In 2005, Bill and Cheryl Jamison decided to live out every foodie's dream: to travel the world for three months, seek out gastronomic delights and write about them.
In the publishing world, the Jamisons are considered specialists in American home cooking. They've written books on everything from grilling and breakfast foods to regional cuisine. But when the New Mexico-based couple set up this vacation, their editors at HarperCollins pitched the idea of extracting a book from it. The result is Around the World in 80 Dinners, a brand-new book serving as a kind of how-to guide for those interested in exploring different cultures through food.
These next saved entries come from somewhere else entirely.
(** * Crossref preview: the label index builder, its cache, reference
      substitution and the navigation fallback of [main.js]

    A shallow embedding of the indexing core of the plugin.

    - A JavaScript string is the list of its UTF-16 code units ([jsstring]).
    - Array indices and loop counters are [nat]; character offsets, line
      numbers and everything that goes through 32-bit operators are [Z], with
      the wrap-around of [>>], [<<], [^] and [>>>] written out.
    - The insertion-ordered [Map] of labels is an association list in
      insertion order; the plugin's [indexCache] is a [gmap] keyed by path.
    - Loops whose index jumps ([i = endLine], [i = cursor], the [exec] loops of
      global regular expressions) take a fuel argument; the entry points give
      them as much fuel as the loop can take steps. *)

From Stdlib Require Import ZArith List Bool Lia Ascii String DecimalString.
From stdpp Require Import base option list gmap numbers.

Import ListNotations.
Local Open Scope bool_scope.
Local Open Scope N_scope.
Local Open Scope list_scope.

(** ** JavaScript strings *)

Module JS.

(** One UTF-16 code unit, and a string as the list of its code units. *)
Abbreviation char16 := N (only parsing).
Abbreviation jsstring := (list N) (only parsing).

(** A string literal of the source, all of whose characters are ASCII. *)
Definition lit (s : string) : jsstring :=
  List.map N_of_ascii (list_ascii_of_string s).

Arguments lit : simpl never.

Definition LF : char16 := 10.
Definition CR : char16 := 13.

(** ECMAScript LineTerminator: what [.] does not match. *)
Definition isLineTerminator (c : char16) : bool :=
  (c =? 10) || (c =? 13) || (c =? 8232) || (c =? 8233).

(** ECMAScript WhiteSpace and LineTerminator: the class [\s], and what
    [String.prototype.trim] strips. *)
Definition isSpace (c : char16) : bool :=
  (c =? 9) || (c =? 10) || (c =? 11) || (c =? 12) || (c =? 13) || (c =? 32)
  || (c =? 160) || (c =? 5760)
  || ((8192 <=? c) && (c <=? 8202))
  || (c =? 8232) || (c =? 8233) || (c =? 8239) || (c =? 8287)
  || (c =? 12288) || (c =? 65279).

Definition isDigit (c : char16) : bool := (48 <=? c) && (c <=? 57).
Definition isUpper (c : char16) : bool := (65 <=? c) && (c <=? 90).
Definition isLower (c : char16) : bool := (97 <=? c) && (c <=? 122).

(** The class [[A-Za-z0-9_]]. *)
Definition isWordChar (c : char16) : bool :=
  isUpper c || isLower c || isDigit c || (c =? 95).

(** The class [[A-Za-z0-9_-]]. *)
Definition isLabelChar (c : char16) : bool :=
  isWordChar c || (c =? 45).

Definition eqb (a b : jsstring) : bool := bool_decide (a = b).
(** * function_app: the OneLake Iceberg catalog proxy

    A shallow embedding of [function_app.py]: the module-level configuration,
    [acquire_onelake_token] and the five HTTP-triggered handlers, followed by
    the properties the specification states about them.

    Python values that are either [None] or a [str] are [option string].
    Dictionaries ([os.environ], [req.params], the MSAL result) are [gmap]s.
    Effects (log lines, the MSAL calls, the upstream GET) are recorded in a
    trace; exceptions are the left summand of the result. *)

From Stdlib Require Import ZArith Ascii String DecimalString.
From stdpp Require Import base option list strings gmap.

Open Scope Z_scope.

(** ** Python values *)

(** Truth value of an object that is [None] or a [str]. *)
Definition truthy (v : option string) : bool :=
  match v with
  | Some s => negb (String.eqb s EmptyString)
  | None => false
  end.

(** [a or b]. *)
Definition py_or (a b : option string) : option string :=
  if truthy a then a else b.

(** [str(v)], which is also what an f-string placeholder [{v}] produces. *)
Definition py_str (v : option string) : string :=
  match v with
  | Some s => s
  | None => "None"
  end.

(** Values produced by [Response.json()]. *)
#[warnings="-register-all"]
Inductive json : Type :=
| JNull
| JBool (b : bool)
| JInt (n : Z)
| JFloat (literal : string)
| JStr (s : string)
| JList (items : list json)
| JDict (items : list (string * json)).

(** ** The libraries the module imports *)

Module requests.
The couple started in Bali, where they found a cooking class in which the chef taught them how to make base gede, a spice paste that forms the foundation of Indonesian cooking. After Bali, it was on to nine other locations, where either through local connections or by accident, the Jamisons got to "eat the world."
In each place, they looked for the defining element of the culinary scene. In Singapore, that meant street food. In Australia, sophisticated cuisine and a complex wine culture. In Provence, regional, rustic food found in a small country inn whose menu expressed bold Mediterranean flavors.
For those familiar with the Jamisons' work, Around the World is a departure. Their editor sold them on doing a book of stories, one that "pushed them in a different direction," according to Cheryl. The book has few photos, and only a single recipe at the end of each chapter that best captures the cuisine of the region.
While Americans haven't stopped going abroad since the Iraq war began, many expect chilly receptions when they do travel. The Jamisons, however, found warmth and hospitality from everyone.
"People were so generous with their time and expertise," says Cheryl. "Even [a] cab driver invited us home for dinner."